In April, an Uber motorist with a concealed-carry license shot a 22-year-old guy who had actually opened fire on a group of pedestrians in Chicago. Court records state the man was contending pedestrians who were walking in front of the Uber motorist’s vehicle, and the driver shot the gunman. The motorist wasn’t charged, as prosecutors stated he acted in defense of himself and others.

Rival Lyft also has a “no weapons” policy. According to Lyft’s site, if a motorist or rider is discovered to have a weapon in a Lyft car they’ll be disallowed from the platform despite regional laws on weapons possession.

TSA screeners failed to find banned explosives, weapons at several airports

Airport screeners failed to discover explosives and weapons in nearly every test that an undercover Homeland Security group performed at lots of airports, according to an internal investigation.

The Transportation Security Administration found that “red groups” with the Department of Homeland Security’s Workplace of the Inspector General were able to get prohibited items through the screening procedure in 67 out of 70 tests it carried out throughout the nation.

The test results were first reported by ABC News, and government officials validated them to CNN.

Homeland Security’s report on the tests is set to be released later on this summertime and is still being written.

A Homeland Security spokesperson said that “the numbers in these reports never ever look good from context, however they are a vital element in the consistent development of our air travel security.”

Rep. Jason Chaffetz, chairman of your house Oversight and Government Reform Committee, called the failure rate “deeply alarming.”

“Over the previous six years, we have actually seen TSA consume a huge quantity of government resources, however I’m not persuaded we have much to show for it,” he stated in a statement. “After investing over $540 million on baggage screening devices and millions more on training, the failure rate today is higher than it was in 2007. Something is not working.”

“I have long been an advocate of using low-tech bomb-sniffing canines to spot weapons and explosives,” he said. “Government needs to recognize that the most reliable option is not constantly the most expensive one.”
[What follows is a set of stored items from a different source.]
(* ===== verification/Streams.v ===== *)
(** * Tasks between the engine and the outside

    [ingest/yellowstone.rs]: the task that turns stream updates into orders on the
    topic; the tasks of [run_leader] in [main.rs] that carry book updates and fills
    away from the engine; [ws/broadcast.rs] and [handlers/ws.rs]: the WebSocket
    sessions. *)

From S2P Require Import Prelude External BTreeMap Types OrderBook Levels PriceTime BookFacts BookOps Matching Concrete MatchingRefine EngineFacts Runs Samples EngineProps Snapshot Codec Text Mock Processor ProcessorProps Kafka Persistence Handlers.
From Stdlib Require Import Strings.Byte.

(** ** yellowstone.rs *)

Section ingest.
Context {DA : DecimalApi} {UA : UuidApi} {PO : Postcard Order}.

(** What the Geyser endpoint answers to [run_ingestor]: the address does not parse,
    nothing listens there, the subscription is refused, or a stream, each item of
    which is an update or an error. *)
Inductive geyser :=
| InvalidEndpoint
| Unreachable
| Refused
| Subscribed (items : list (option SubscribeUpdate)).

(** The loop over the stream: [fresh n] is the uuid drawn for the [n]th update and
    [acks n] whether the broker takes its record. A record that is not taken is
    only reported; an error of the stream ends the loop. *)
Fixpoint ingest_updates (fresh : nat -> Uuid) (acks : nat -> bool) (n : nat) (counter : Z)
    (items : list (option SubscribeUpdate)) : list record :=
  match items with
  | [] => []
  | None :: _ => []
  | Some update :: items =>
      let '(counter, order) := map_update_to_order counter (fresh n) update in
      let '(sent, _) := send_order (acks n) order in
      (match sent with Some r => [r] | None => [] end) ++
      ingest_updates fresh acks (S n) counter items
  end.

(** The records published and what [run_ingestor] returns, which is what the process
    ends with. *)
Definition run_ingestor (fresh : nat -> Uuid) (acks : nat -> bool) (counter : Z) (server : geyser) :
    list record * result unit string :=
  match server with
  | InvalidEndpoint => ([], Err "invalid endpoint")
  | Unreachable => ([], Err "failed to connect to yellowstone mock")
  | Refused => ([], Err "subscribe RPC failed")
  | Subscribed items => (ingest_updates fresh acks 0 counter items, Ok tt)
  end.
End ingest.

(** ** The tasks of [run_leader] *)

Section fanout.
Context {DA : DecimalApi} {UA : UuidApi} {PF : Postcard Fill}.

(** [FillBroadcast::publish]: the message of a fill. *)
Definition fill_message (fill : Fill) : json :=
  JObject [("maker_order_id", json_uuid (f_maker_order_id fill));
           ("taker_order_id", json_uuid (f_taker_order_id fill));
           ("price", JString (dec_to_string (f_price fill)));
           ("quantity", JString (dec_to_string (f_quantity fill)));
           ("sequence", JInt (f_sequence fill))].

(** Where the fill task sends a fill. *)
Inductive sink_effect :=
| Broadcast (message : json)
| PublishFill (r : option record)
| CachePush (fill : Fill)
| DbSend (fill : Fill).

(** What the fill task finds when it polls the engine's channel: a fill, and
    whether the database channel still takes it; nothing yet; or the end. Failed
    publications and cache writes are only reported. *)
Inductive fill_poll := PolledFill (fill : Fill) (db_open : bool) | PollEmpty | PollDisconnected.

Fixpoint fill_task (polls : list fill_poll) : list sink_effect :=
  match polls with
  | [] => []
  | PolledFill fill db_open :: polls =>
      [Broadcast (fill_message fill); PublishFill (fill_record fill); CachePush fill] ++
      (if (db_open : bool) then DbSend fill :: fill_task polls else [])
  | PollEmpty :: polls => fill_task polls
  | PollDisconnected :: _ => []
  end.

Inductive book_poll := PolledUpdate (u : BookUpdate) | BookEmpty | BookDisconnected.

(** The book task: every update is written to the cache. *)
Fixpoint book_task (polls : list book_poll) : list BookUpdate :=
  match polls with
  | [] => []
  | PolledUpdate u :: polls => u :: book_task polls
  | BookEmpty :: polls => book_task polls
  | BookDisconnected :: _ => []
  end.

Definition db_of (e : sink_effect) : option Fill :=
  match e with DbSend f => Some f | _ => None end.

Definition broadcast_of (e : sink_effect) : option json :=
  match e with Broadcast m => Some m | _ => None end.

Definition published_of (e : sink_effect) : option (option record) :=
  match e with PublishFill r => Some r | _ => None end.

Definition polled (p : fill_poll) : option Fill :=
  match p with PolledFill f _ => Some f | _ => None end.

(** With the database channel open every fill reaches every sink, in order. *)
Lemma fill_task_open (polls : list fill_poll) :
  Forall (fun p => p <> PollDisconnected /\ forall f, p <> PolledFill f false) polls ->
  omap db_of (fill_task polls) = omap polled polls /\
  omap broadcast_of (fill_task polls) = fill_message <$> omap polled polls /\
  omap published_of (fill_task polls) = fill_record <$> omap polled polls.
Proof.
  induction 1 as [|p polls [Hd Hc] _ (IH1 & IH2 & IH3)]; [done|].
  destruct p as [f []| |]; [|by destruct (Hc f)|done|done].
  cbn [fill_task omap list_omap polled app db_of broadcast_of published_of fmap list_fmap].
  by rewrite IH1, IH2, IH3.
Qed.
End fanout.

Arguments fill_poll : clear implicits.
Arguments fill_poll {DA UA}.

(** ** WebSocket sessions *)

(** How sending a text ended: in time, with an error, or too late. *)
Inductive send_outcome := SendDone | SendFailed | SendTimedOut.

(** What [select!] picks: something from the broadcast channel, or from the client. *)
Inductive ws_input :=
| RxMessage (message : string) (outcome : send_outcome)
| RxLagged (n : Z)
| RxClosed
| ClientPing (bytes : list byte) (pong_ok : bool)
| ClientClose
| ClientGone
| ClientOther.

Inductive ws_effect := Text (message : string) | Pong (bytes : list byte) | CloseSession
  | GaugeIncrement | GaugeDecrement.

(** One turn of the session; [false] when the task returned. *)
Definition ws_step (i : ws_input) : list ws_effect * bool :=
  match i with
  | RxMessage message SendDone => ([Text message], true)
  | RxMessage _ SendFailed => ([CloseSession; GaugeDecrement], false)
  | RxMessage _ SendTimedOut => ([CloseSession; GaugeDecrement], false)
  | RxLagged _ => ([CloseSession; GaugeDecrement], false)
  | RxClosed => ([GaugeDecrement], false)
  | ClientPing bytes true => ([Pong bytes], true)
  | ClientPing _ false => ([GaugeDecrement], false)
  | ClientClose | ClientGone => ([GaugeDecrement], false)
  | ClientOther => ([], true)
  end.

Fixpoint ws_loop (inputs : list ws_input) : list ws_effect * bool :=
  match inputs with
  | [] => ([], true)
  | i :: inputs =>
      let '(effs, go) := ws_step i in
      if (go : bool) then let '(effs', st) := ws_loop inputs in (effs ++ effs', st)
      else (effs, false)
  end.

(** [ws_market]: the gauge goes up, then the session runs; [true] while it lives. *)
Definition ws_market (inputs : list ws_input) : list ws_effect * bool :=
  let '(effs, alive) := ws_loop inputs in (GaugeIncrement :: effs, alive).

Definition gauge_of (e : ws_effect) : Z :=
  match e with GaugeIncrement => 1 | GaugeDecrement => -1 | _ => 0 end.

Definition gauge (effs : list ws_effect) : Z := foldr (fun e n => gauge_of e + n) 0 effs.

Definition text_of (e : ws_effect) : option string :=
  match e with Text m => Some m | _ => None end.

(** The messages the channel gave the session, in order. *)
Definition rx_message (i : ws_input) : option string :=
  match i with RxMessage m _ => Some m | _ => None end.

Lemma gauge_app (e1 e2 : list ws_effect) : gauge (e1 ++ e2) = gauge e1 + gauge e2.
Proof.
  unfold gauge. induction e1 as [|e e1 IH]; [done|]. cbn [app foldr]. rewrite IH. lia.
Qed.

Lemma ws_step_spec (i : ws_input) :
  let '(effs, go) := ws_step i in
  gauge effs = (if go then 0 else -1) /\
  omap text_of effs = (if go then match rx_message i with Some m => [m] | None => [] end else []).
Proof. by destruct i as [m []|n| |bs []| | |]. Qed.

(** C33. A session moves the client gauge up once and down exactly once, when it
      ends, however it ends, so the gauge counts the live sessions; and what it
      writes to its client is a prefix, without gaps or repetitions, of the
      messages the broadcast channel gave it, all of them while it lives. *)
Theorem ws_gauge_counts_sessions (inputs : list ws_input) :
  let '(effs, alive) := ws_market inputs in
  gauge effs = (if alive then 1 else 0) /\
  omap text_of effs `prefix_of` omap rx_message inputs /\
  (alive = true -> omap text_of effs = omap rx_message inputs).
Proof.
  assert (H : let '(effs, alive) := ws_loop inputs in
    gauge effs = (if alive then 0 else -1) /\
    omap text_of effs `prefix_of` omap rx_message inputs /\
    (alive = true -> omap text_of effs = omap rx_message inputs)).
  { induction inputs as [|i inputs IH]; [done|]. cbn [ws_loop].
    pose proof (ws_step_spec i) as Hi. destruct (ws_step i) as [effs go]. destruct Hi as [Hg Ht].
    destruct go.
    - destruct (ws_loop inputs) as [effs' alive]. destruct IH as (Hg' & Hp & Ha).
      rewrite gauge_app, Hg, Hg', omap_app, Ht. cbn [omap list_omap].
      destruct (rx_message i); split_and!; try done.
      + cbn. by apply prefix_cons.
      + intros E. cbn. by rewrite Ha.
    - rewrite Hg, Ht. split_and!; [done|apply prefix_nil|done]. }
  unfold ws_market. destruct (ws_loop inputs) as [effs alive]. destruct H as (Hg & Hp & Ha).
  split_and!; [|done|done]. change (1 + gauge effs = if alive then 1 else 0). rewrite Hg.
  by destruct alive.
Qed.

(** ** From the engine to the database *)

Section pipeline.
Context {DA : DecimalApi} {DL : DecimalLaws DA} {NC : NumericColumn DA} {UA : UuidApi}
  {SA : SlabApi} {SL : SlabLaws SA} {PC : Postcard BookSnapshot} {PF : Postcard Fill}.
Context (fresh : nat -> Uuid) (fresh_inj : forall i j, fresh i = fresh j -> i = j).

(** The fills the writer receives. *)
Lemma received_db (es : list writer_event) (fs : list Fill) :
  Forall (fun e => exists f, e = GotFill f true \/ e = TimerTick true) es ->
  Persistence.received es = fs ->
  Persistence.received (es ++ [ChannelEnd true]) = fs.
Proof.
  intros H <-. induction H as [|e es (f & [->| ->]) _ IH]; [done| |]; cbn; by rewrite ?IH.
Qed.

(** Every batch of such a run was stored once the channel ended, or the timer ticked a
    last time. *)
Lemma all_stored (batch_size : nat) (w : FillWriter) (es : list writer_event) (final : writer_event) :
  ids_drawn fresh w -> Forall (fun e => exists f, e = GotFill f true \/ e = TimerTick true) es ->
  final = ChannelEnd true \/ final = TimerTick true ->
  let w' := writer_run fresh batch_size w (es ++ [final]) in
  stored <$> w_table w' =
    (stored <$> w_table w) ++ (fields <$> (w_buf w ++ Persistence.received es)) /\ w_buf w' = [] /\
  ids_drawn fresh w'.
Proof.
  intros Hd H Hfin. revert w Hd. induction H as [|e es (f & He) _ IH]; intros w Hd.
  - rewrite app_nil_r. destruct (flush_stores fresh fresh_inj true w Hd) as (Hd2 & Hb & Hs).
    destruct Hfin as [-> | ->]; cbn; destruct (w_buf w) as [|f buf] eqn:E; rewrite ?E, ?app_nil_r; auto.
  - cbn [app writer_run]. destruct He as [-> | ->]; cbn [writer_step Persistence.received].
    + set (w1 := mkWriter (w_buf w ++ [f]) (w_drawn w) (w_table w)).
      assert (Hd1 : ids_drawn fresh w1) by exact Hd.
      destruct (Nat.leb batch_size (length (w_buf w1))).
      * destruct (flush_stores fresh fresh_inj true w1 Hd1) as (Hd2 & Hb & Hs).
        destruct (IH _ Hd2) as (Ht & Hbuf & Hd3). rewrite Ht, Hb, Hs. split; [|done].
        cbn. rewrite !fmap_app, <-!app_assoc. done.
      * destruct (IH w1 Hd1) as (Ht & Hbuf & Hd3). rewrite Ht. split; [|done]. cbn. by rewrite <-app_assoc.
    + destruct (w_buf w) as [|g buf] eqn:E.
      * destruct (IH w Hd) as (Ht & Hbuf & Hd3). rewrite Ht, E. done.
      * destruct (flush_stores fresh fresh_inj true w Hd) as (Hd2 & Hb & Hs).
        destruct (IH _ Hd2) as (Ht & Hbuf & Hd3). rewrite Ht, Hb, Hs, E. split; [|done].
        by rewrite (fmap_app fields (g :: buf)), app_assoc.
Qed.

(** End to end: when no channel closes early and every statement runs, the
    rows the database gains are exactly the fills of the engine's answers to the
    orders, as the columns keep them, in order and once each, whatever the
    interleaving of the fill task's polls and of the writer's ticks, and the
    broadcast clients are sent the same fills. *)
Theorem fills_reach_database (lot every : Z) (th : EngineThread) (orders : list Order)
    (batch_size : nat) (w : FillWriter) (polls : list fill_poll) (es : list writer_event) :
  0 <= lot <= 28 -> 0 < every -> engine_inv lot (th_engine th) ->
  spec_inv (abs_engine lot (th_engine th)) -> Forall (command_ok lot) (Submit <$> orders) ->
  ids_drawn fresh w -> w_buf w = [] ->
  Forall (fun p => p <> PollDisconnected /\ forall f, p <> PolledFill f false) polls ->
  Forall (fun e => exists f, e = GotFill f true \/ e = TimerTick true) es ->
  exists th' effs eng rs, thread_loop every th orders None = Ret (th', effs) /\
    engine_run (th_engine th) (Submit <$> orders) = Ret (eng, rs) /\
    (omap polled polls = omap fill_of effs ->
     Persistence.received es = omap db_of (fill_task polls) ->
     let w' := writer_run fresh batch_size w (es ++ [ChannelEnd true]) in
     stored <$> w_table w' = (stored <$> w_table w) ++ (fields <$> (rs ≫= answer_fills)) /\
     w_buf w' = [] /\
     omap broadcast_of (fill_task polls) = fill_message <$> (rs ≫= answer_fills)).
Proof.
  intros Hlot Hevery Hinv Hs Hcs Hd Hb Hp He.
  destruct (engine_run_inv lot Hlot (th_engine th) _ Hinv Hs Hcs) as (eng & rs & E & _ & _).
  destruct (thread_loop_run every Hevery th orders eng rs E) as (th' & effs & El & _ & _ & _ & Hf).
  exists th', effs, eng, rs. split; [done|]. split; [done|]. intros Hpoll Hrec.
  destruct (fill_task_open polls Hp) as (H1 & H2 & _).
  destruct (all_stored batch_size w es (ChannelEnd true) Hd He) as (Ht & Hbuf & _); [by left|].
  rewrite Hb in Ht. cbn [app] in Ht. rewrite Hrec, H1, Hpoll, Hf in Ht.
  split; [exact Ht|]. split; [exact Hbuf|]. by rewrite H2, Hpoll, Hf.
Qed.
End pipeline.

(** ** Witnesses *)

Definition sample_polls : list fill_poll :=
  PollEmpty :: ((fun f => PolledFill f true) <$> omap fill_of sample_loop.2).

Definition sample_writes : list writer_event :=
  TimerTick true :: ((fun f => GotFill f true) <$> omap fill_of sample_loop.2).

Lemma fills_reach_database_witness :
  exists th' effs eng rs, thread_loop 2 sample_thread sample_orders None = Ret (th', effs) /\
    engine_run sample_engine (Submit <$> sample_orders) = Ret (eng, rs) /\
    (omap polled sample_polls = omap fill_of effs ->
     Persistence.received sample_writes = omap db_of (fill_task sample_polls) ->
     let w' := writer_run number_ids 3 (mkWriter [] 0 []) (sample_writes ++ [ChannelEnd true]) in
     stored <$> w_table w' = (stored <$> []) ++ (fields <$> (rs ≫= answer_fills)) /\
     w_buf w' = [] /\
     omap broadcast_of (fill_task sample_polls) = fill_message <$> (rs ≫= answer_fills)).
Proof.
  apply (fills_reach_database number_ids ltac:(intros i j; apply Nat2N.inj) 2 2 sample_thread
    sample_orders 3 (mkWriter [] 0 []) sample_polls sample_writes); [lia|lia| | | | | | |].
  - exact sample_inv.
  - exact sample_spec_inv.
  - apply commands_ok_sound. vm_compute. reflexivity.
  - split; [constructor|]. intros r Hr. set_solver.
  - reflexivity.
  - constructor; [done|]. apply Forall_fmap, Forall_true. done.
  - constructor; [by exists (sample_fill 1 1 1 1); right|]. apply Forall_fmap, Forall_true.
    intros f. exists f. by left.
Defined.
The spokesperson said Homeland Security Secretary Jeh Johnson directed TSA to take “a series of actions, numerous of which are now in location,” to address the concerns the red team tests determined– but didn’t recognize what those actions are.

Late Monday, Johnson issued a statement stating that Melvin Carraway, the acting administrator for the TSA, would be reassigned. Mark Hatfield, acting deputy director, will take control of up until a new acting administrator is selected.

“Today, all air tourists are subject to a robust security system that employs multiple layers of protection, both seen and unseen, including: knowledge gathering and analysis, cross-checking passenger manifests against watchlists, screening at checkpoints, random canine group screening at airports, strengthened cockpit doors, Federal Air Marshals, armed pilots and a vigilant public,” the spokesperson said.

“In combination, these layers offer improved security creating a much stronger and secured transport system for the traveling public.”